Lakeuden Risti Church (Lakeuden Ristin kirkko; lit. "Cross of the Plains Church" (Note: 'Plains' here refers to the characteristic lowland expanses of the Ostrobothnia region where the church is located)) is a Lutheran church located in Seinäjoki, Finland. The church was designed by Alvar Aalto and built between 1957–1960. It was the first finished building of the larger administrative and civic center also planned by Aalto, consisting of Seinäjoki town hall, a library, a theater and a state office building.

==Architecture==
The cathedral-like building seats 1200 people in the hall and 124 in the organ gallery.

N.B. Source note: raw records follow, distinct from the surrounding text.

(** ** Two behaviours that differ from a plain file *)

(** C21. a partial write to a page past a pending truncation starts from a zero
    page even when the same transaction has already written that page, so the
    bytes it wrote there before are lost. *)
Theorem partial_write_past_truncation_forgets (s : Store) offset input c a :
  store_inv s -> 0 <= offset -> 0 <= c -> 1 <= a -> c + a <= zlen input ->
  let ps := page_size s in let n := (offset + c) / ps + 1 in let within := (offset + c) mod ps in
  within + a <= ps -> a <> ps -> 2 <= n < U32_MAX -> offset + c <= U64_MAX ->
  beyond n (st_pending_truncate s) = true -> zlen (file s) + (FRAME_HEADER_SIZE + ps) <= U64_MAX ->
  exists s', write_span offset input (c, a) s = (Ok tt, s') /\
    content s' n = put (zeros ps) within (slice input c (c + a)).
Proof.
  intros Hi Ho Hc Ha Hca ps n within Hw Hne Hn Hmax Hb Hroom.
  pose proof (page_size_ok_bounds _ (store_page_size s Hi)) as Hps. fold ps in Hps.
  unfold write_span. unfold sbind at 1, sget at 1. unfold sbind at 1, slift at 1.
  assert (checked_add offset c = Some (offset + c)) as -> by (by apply checked_add_Some).
  cbn [range ok_or]. unfold sbind at 1, slift at 1.
  assert (try_u32 ((offset + c) / page_size s + 1) = Ok n) as -> by (apply try_u32_Ok; fold ps; fold n; split; [done|lia]).
  unfold sbind at 1, slift at 1. fold ps. fold within. rewrite (proj2 (Z.eqb_neq a ps)), andb_false_r, Hb by done.
  destruct (write_page_lemma s n (put (zeros ps) within (slice input c (c + a))))
    as (r & s' & E & [[-> W]|(_ & _ & _ & _ & Hm)]); fold ps; try done; try lia.
  - rewrite zlen_put, zlen_zeros; lia.
  - exists s'. split; [done|]. destruct W as (_ & _ & _ & W & _). by rewrite W, decide_True.
Qed.
Lemma load_dictionary_lemma (b : B) loaded id loaded' :
  load_dictionary b loaded id = Ok loaded' ->
  exists d, contents b !! Dictionary id = Some d /\ blake3 d = id /\ loaded' = <[id := d]> loaded.
Proof.
  intros E. unfold load_dictionary in E. inv_ok.
  apply validate_dictionary_lemma in Hok as (d & Hc & Hd & -> & Hz); [|done]. exists d. split; [done|]. split; [done|].
  apply value_Ok, StoredRange_new_spec in Hok0 as [-> _]. subst loaded'.
  apply read_range_exact in Hok1 as (o & Ho & _ & ->); [|cbn; lia..]. rewrite Hc in Ho. injection Ho as <-.
  cbn [sr_offset sr_end]. by rewrite slice_all by lia.
Qed.

Lemma load_dictionaries_lemma (b : B) ids : forall loaded loaded',
  mfold (load_dictionary b) loaded ids = Ok loaded' ->
  (forall id d, loaded !! id = Some d -> blake3 d = id) ->
  (forall id d, loaded' !! id = Some d -> blake3 d = id) /\
  (forall id, id ∈ ids \/ is_Some (loaded !! id) -> is_Some (loaded' !! id)).
Proof.
  induction ids as [|i ids IH]; intros loaded loaded' E Hl; cbn [mfold] in E; inv_ok.
  - subst. split; [done|]. intros id [Hid|]; [by apply elem_of_nil in Hid|done].
  - apply load_dictionary_lemma in Hok as (d & _ & Hd & ->). destruct (IH _ _ E) as [H1 H2].
    { intros id d' Hid. apply lookup_insert_Some in Hid as [[<- <-]|[_ Hid]]; [done|by apply Hl]. }
    split; [done|]. intros id Hid. apply H2. destruct (decide (i = id)) as [->|Hne].
    + right. rewrite lookup_insert, decide_True by done. by eexists.
    + destruct Hid as [[->|Hid]%elem_of_cons|Hid]; [done|by left|right]. by rewrite lookup_insert_ne.
Qed.
Lemma Pages_invalidate_lemma (p : Pages F) l n stats p' stats' :
  pages_inv p l -> Pages_invalidate p n stats = (p', stats') ->
  pages_inv p' (filter (fun m => m <> n) l) /\ pg_capacity p' = pg_capacity p /\ pg_page_size p' = pg_page_size p /\
  pg_manifest p' = pg_manifest p /\ en_version <$> pg_entries p' = delete n (en_version <$> pg_entries p).
Proof.
  intros Hi E. pose proof (inv_lru _ _ Hi) as Hl. unfold Pages_invalidate in E.
  assert (forall k : list Z, n ∉ k -> filter (fun m => m <> n) k = k) as Hf.
  { intros k Hk. pose proof (touch_split n [] k ltac:(set_solver) Hk) as Ht. cbn in Ht. unfold touch in Ht.
    rewrite filter_cons_False in Ht by (by intros []). by injection Ht. }
  destruct (decide (n ∈ l)) as [Hin|Hout].
  - destruct (elem_split n l Hin (lru_nodup _ _ Hl)) as (l1 & l2 & -> & H1 & H2).
    destruct (Pages_remove_lemma p l1 n l2 stats Hl) as (e & e' & q & He & Hsl & Hr & Hl' & Hv & Hm & Hq).
    rewrite Hr in E. cbn zeta in E. injection E as <- <-.
    rewrite filter_app, filter_cons_False by (by intros []). rewrite !Hf by done.
    destruct (removed_vacant p q l1 n l2 e Hi He Hl' Hm Hq) as [V1 V2 V3 V4 V5]. rewrite Hsl.
    cbn [pg_capacity pg_page_size pg_manifest pg_entries set_slots]. split; [|split_and!; try done; by rewrite Hq].
    split; cbn [pg_free pg_allocated pg_capacity pg_stride set_slots]; try done.
    + by apply set_slots_lru.
    + unfold slots_at in *. cbn [pg_allocated pg_stride set_slots].
      by rewrite (assoc_L (++)), (Permutation_app_comm _ [en_slot e]).
    + rewrite <- V3. unfold zlen. rewrite !length_app. cbn. lia.
  - assert (pg_entries p !! n = None) as Hn.
    { destruct (pg_entries p !! n) eqn:Ee; [|done]. exfalso. apply Hout, (lru_dom _ _ Hl). by eexists. }
    unfold Pages_remove in E. rewrite Hn in E. injection E as <- <-. rewrite Hf by done. split_and!; try done.
    rewrite delete_id; [done|]. by rewrite lookup_fmap, Hn.
Qed.
End Lists.

(** ** The cache in front of a sealed view *)

Section Transparency.
Context {F : Type} `{CF : CacheFile F} `{CFL : !CacheFileLaws F}.
Context {HH : Hashes} {HOK : HashesOk HH} {Z0 : ZstdLib} {ZOK : ZstdOk Z0}.
Context {B : Type} {SB : StorageBackend B} {BL : BackendLaws B}.

(** The view each manifest identity names. *)
Context (sealed : Digest -> ViewMetadata).

(** Every entry is the version of its page in the view. *)
Definition holds_view (view : ViewMetadata) (p : Pages F) : Prop :=
  pg_page_size p = lb_page_size (vm_size view) /\
  forall n x, (en_version <$> pg_entries p !! n) = Some x -> pv_page x = n /\ version_at view n = Some x.

Definition budget_bytes (view : ViewMetadata) (budget : CacheCapacity) : Z :=
  match budget with FixedCache b => b | Automatic => lb_bytes (vm_size view) / 5 end.

Record ready_ok (budget : CacheCapacity) (p : Pages F) : Prop := {
  ready_holds : holds_view (sealed (pg_manifest p)) p;
  ready_linked : exists l, pages_inv p l;
  ready_capacity : 0 <= pg_capacity p;
  ready_budget : pg_capacity p * pg_stride p <= budget_bytes (sealed (pg_manifest p)) budget;
}.

Definition budget_ok (budget : CacheCapacity) : Prop :=
  match budget with FixedCache b => 0 <= b | Automatic => True end.

Definition cache_ok (c : PageCache F) : Prop :=
  budget_ok (pc_budget c) /\ forall p, pc_backing c = Ready p -> ready_ok (pc_budget c) p.

Lemma cache_ok_not_ready c b stats : cache_ok c -> (forall p, b <> Ready p) -> cache_ok (mkCache b (pc_budget c) stats).
Proof. intros [Hb _] Hn. split; [done|]. cbn. intros p E. by destruct (Hn p). Qed.

Lemma discard_ok c b : cache_ok c -> (forall p, b <> Ready p) -> cache_ok (discard c b).
Proof. apply cache_ok_not_ready. Qed.
(** Dropping representations of an authentic record leaves an authentic record. *)
Lemma kept_placements_ok deleting p :
  placements_ok p -> kept_representations deleting p <> [] ->
  placements_ok (mkPlacements (pl_pack p) (pl_length p) (pl_cohort p) (kept_representations deleting p)).
Proof.
  intros (H1 & H2 & H3 & H4 & H5 & H6) Hne. unfold placements_ok. cbn. unfold kept_representations in *.
  set (f := fun r => _) in *. split_and!; try done.
  - destruct (List.filter f (pl_representations p)) as [|r l]; [done|]. rewrite zlen_cons. pose proof (zlen_nonneg l). lia.
  - pose proof (List.filter_length_le f (pl_representations p)). unfold zlen in *. lia.
  - rewrite Forall_forall in *. intros r Hr. apply H5.
    apply list_elem_of_In, List.filter_In in Hr as [Hr _]. by apply list_elem_of_In.
  - clear -H6. revert H6. generalize (pl_representations p) as l. induction l as [|r l IH]; intros Hn; [done|].
    cbn [map] in Hn. apply NoDup_cons in Hn as [Hr Hn]. cbn [List.filter]. destruct (f r); [|by apply IH].
    cbn [map]. apply NoDup_cons. split; [|by apply IH]. intros (x & Hx & Hin)%list_elem_of_fmap. apply Hr.
    apply list_elem_of_fmap. exists x. split; [done|].
    apply list_elem_of_In, List.filter_In in Hin as [Hin _]. by apply list_elem_of_In.
Qed.
End Placements.

(** ** Reading the same objects elsewhere *)

Section Transfer.
Context {HH : Hashes} {HOK : HashesOk HH} {Z0 : ZstdLib} {ZOK : ZstdOk Z0}.
Context {B : Type} {SB : StorageBackend B} {BL : BackendLaws B} {BV : BackendLive B}.

Definition agree (b1 b2 : B) (k : ObjectKey) : Prop := contents b2 !! k = contents b1 !! k.

Lemma read_all_transfer b1 b2 k limit v :
  limit <= U64_MAX -> agree b1 b2 k -> read_all b1 k limit = Ok v -> read_all b2 k limit = Ok v.
Proof. intros Hl Ha E. apply read_all_exact in E as [E Hz]; [|done]. apply read_all_live; [done|by rewrite Ha|done]. Qed.

Lemma load_record_transfer b1 b2 next seen dec r :
  agree b1 b2 (Manifest next) -> load_record b1 next seen dec = Ok r -> load_record b2 next seen dec = Ok r.
Proof.
  intros Ha E. unfold load_record, read_manifest in *. case_bool_decide; [done|].
  apply rbind_Ok in E as (c & Ec & E). apply rbind_Ok in Ec as (v & Ev & Ec).
  assert (VIEW_LIMIT <= U64_MAX) as Hlim by done.
  rewrite (read_all_transfer b1 b2 _ _ _ Hlim Ha Ev). cbn [rbind]. by rewrite Ec.
Qed.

In the Gesamtkunstwerk spirit Aalto also designed silverware, antependiums, altar cloths and two stained glass paintings for the church.

The cross-shaped bell tower from which the church gets its name is 65 meters high and a local landmark. A parish center by Aalto, consisting of white one-storey and two-storey buildings, was built next to the church in 1964–66. Aalto also planned the surrounding park.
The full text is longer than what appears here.